С деликатным человеком невозможно понять, хочет ли он, чтобы я сидела у него на коленях или в Starbucks, обсуждая состояние Вселенной. Если мне захочется послушать о чувствах, я могу позвонить подруге. В совершенно новом любовном романе я хочу горячего секса, а не горячего чая!
Уважение — это классно, но когда дело доходит до спальни, равноправие не всегда равноценно эротике. Когда Марлон Брандо схватил масло в «Последнем танго в Париже», сомневаюсь, что он размышлял о политкорректности.
Предыдущие поколения мужчин считали секс покорением — похабным, непристойным, забавным и грязным[466].
Таунсенд (невольно) возражает здесь Неринг и предполагает, что равенство лишает эротизм и сильно закодированные гендерные идентичности, их игривости. Она сожалеет об отсутствии игривости и неоднозначности, присущих культурной практике «соблазнения», как полубессознательной игры тела и языка, нацеленной на вызов желания в другом. Характеризуя идеального соблазнителя, Роберт Грин указывает на важность сохранения незавершенного характера романтических взаимоотношений, включающего возрастающую неопределенность, передачу смешанных сигналов, овладение искусством обольщения, переплетение желаемого и действительного, смешивание удовольствия и боли, возбуждение желания и смятения, приглушение элемента сексуальности, не избавляясь от него, отказ соответствовать каким-либо стандартам, замедление удовольствия и лишение полного удовлетворения[467].

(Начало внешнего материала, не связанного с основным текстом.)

(** The loop over the outputs in single-assignment mode: it succeeds when
    the outputs are distinct values of the container whose definitions are
    registered, and it leaves the new expression in every use list it was
    in and out of every other. *)
Lemma registerExpr_outputs_ssa_run (e : nat) (ex : Expr) (l : list nat)
    (t : Fusion) :
  NoDup l →
  exprs_ t !! e = Some ex →
  Forall (λ o, is_Some (vals_ t !! o)) l →
  Forall (λ o, definition t o ≠ Some e ∧ defined_by_output t o) l →
  ∃ t', forM (registerExpr_output true e) l t = Ok t' ∧
        ∀ k, e ∈ uses_field t' k ↔ e ∈ uses_field t k.
Proof.
  revert t. induction l as [|o l IH]; intros t Hnd He Hin Hdef.
  { by eexists. }
  apply NoDup_cons in Hnd as [Hol Hnd].
  apply Forall_cons in Hin as [Ho Hin].
  apply Forall_cons in Hdef as [[Hoe Hod] Hdef].
  rewrite forM_cons.
  destruct (registerExpr_output_ssa_succeeds e o t Ho Hod) as [t1 H1].
  rewrite H1. simpl.
  apply registerExpr_output_ssa in H1 as (_ & Hst & Hex & Hreg & Huses & Hfield).
  destruct (IH t1) as (t' & Hrun & Huses'); [done| | | |].
  - rewrite Hex. destruct (definition t o) as [d|]; [|done].
    rewrite lookup_delete_ne; [done|congruence].
  - by apply (static_eq_operands t t1).
  - rewrite Forall_forall in Hdef. apply Forall_forall. intros o' Ho'.
    destruct (Hdef o' Ho') as [Hne Hby].
    assert (Hoo : o' ≠ o) by (intros ->; done).
    assert (Hd1 : definition t1 o' = definition t o' ∨
                  (definition t1 o' = None)).
    { rewrite (definition_eq t1), (definition_eq t), Hfield.
      rewrite (static_eq_isFusionInput t t1) by done.
      rewrite decide_False by done.
      destruct (isFusionInput t o'); [by left|].
      destruct (definition t o) as [d|]; [|by left].
      destruct (decide (o' ∈ expr_outputs t d)); [by right|by left]. }
    unfold defined_by_output.
    destruct Hd1 as [Hsame|Hnone]; [|by rewrite Hnone].
    destruct (definition t1 o') as [d'|] eqn:Hd'; [|done].
    split; [congruence|].
    symmetry in Hsame.
    destruct (defined_by_output_registered t o' d' Hby Hsame) as [_ Hout].
    unfold expr_outputs. rewrite Hex.
    destruct (definition t o) as [d|] eqn:Hd; [|done].
    rewrite lookup_delete_ne; [done|]. intros <-.
    (* [o'] is an output of [d]: its definition was cleared *)
    rewrite (definition_eq t1), Hfield in Hd'.
    rewrite decide_False in Hd' by done.
    destruct (isFusionInput t1 o'); [done|].
    by rewrite decide_True in Hd'.
  - exists t'. split; [done|]. intros k. rewrite Huses'. by apply Huses.
Qed.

Неоднозначность — это, по сути, способ сохранения неопределенности в отношении намерений говорящего. Неоднозначность в этом смысле дает свободу, создавая благоприятные условия для произнесения ничего не значащих слов и позволяя выдавать свою идентичность за другую. Как выразились Шади Барч и Томас Бартшерер (используя противоречивое отношение вместо неоднозначности): «Противоречивое отношение заложено в эротическом феномене»[468]. Обольщение часто использует неоднозначные кодексы, которые делают прототипов-обольстителей западной культуры образцом определенной формы свободы от морали, поскольку противоречивое отношение и неоднозначность по существу являются способами поддержания неопределенности в отношении намерений говорящего. Они дают и власть, и свободу, т. е. способность говорить что-то, не имея это в виду, способность подразумевать несколько значений одновременно. Соблазнители используют неоднозначную речь, поскольку не подчиняются нормам искренности и симметрии. Так называемые политкорректные практики, напротив, требуют формы прозрачности и отсутствия двусмысленности — чтобы обеспечить максимальную договорную свободу и равенство и тем самым нейтрализовать традиционный риторический и эмоциональный ореол обольщения.
Рационализация любви подорвала режимы смысла, на которых основаны эротика и любовь: они включают неоднозначность, прерывистость, завуалированность речи, игривость и трансцендентность. Традиционное обольщение и эротизм основаны на весьма частичном знании другого, на некоторой неосознанности личности, на способности порождать неопределенность. Обобщая взгляды Канта на эстетику, Джеффри Александер предполагает, что «именно способность уклонения от принятия решений с помощью рационального мышления или нравственного понимания, а не абсолютное отмежевание от них, делает переживание эстетическим, дает саму свободу от априорной решимости, которая вслед за эстетическим опытом предусматривает, в свою очередь, большее концептуальное и нравственное развитие»[469].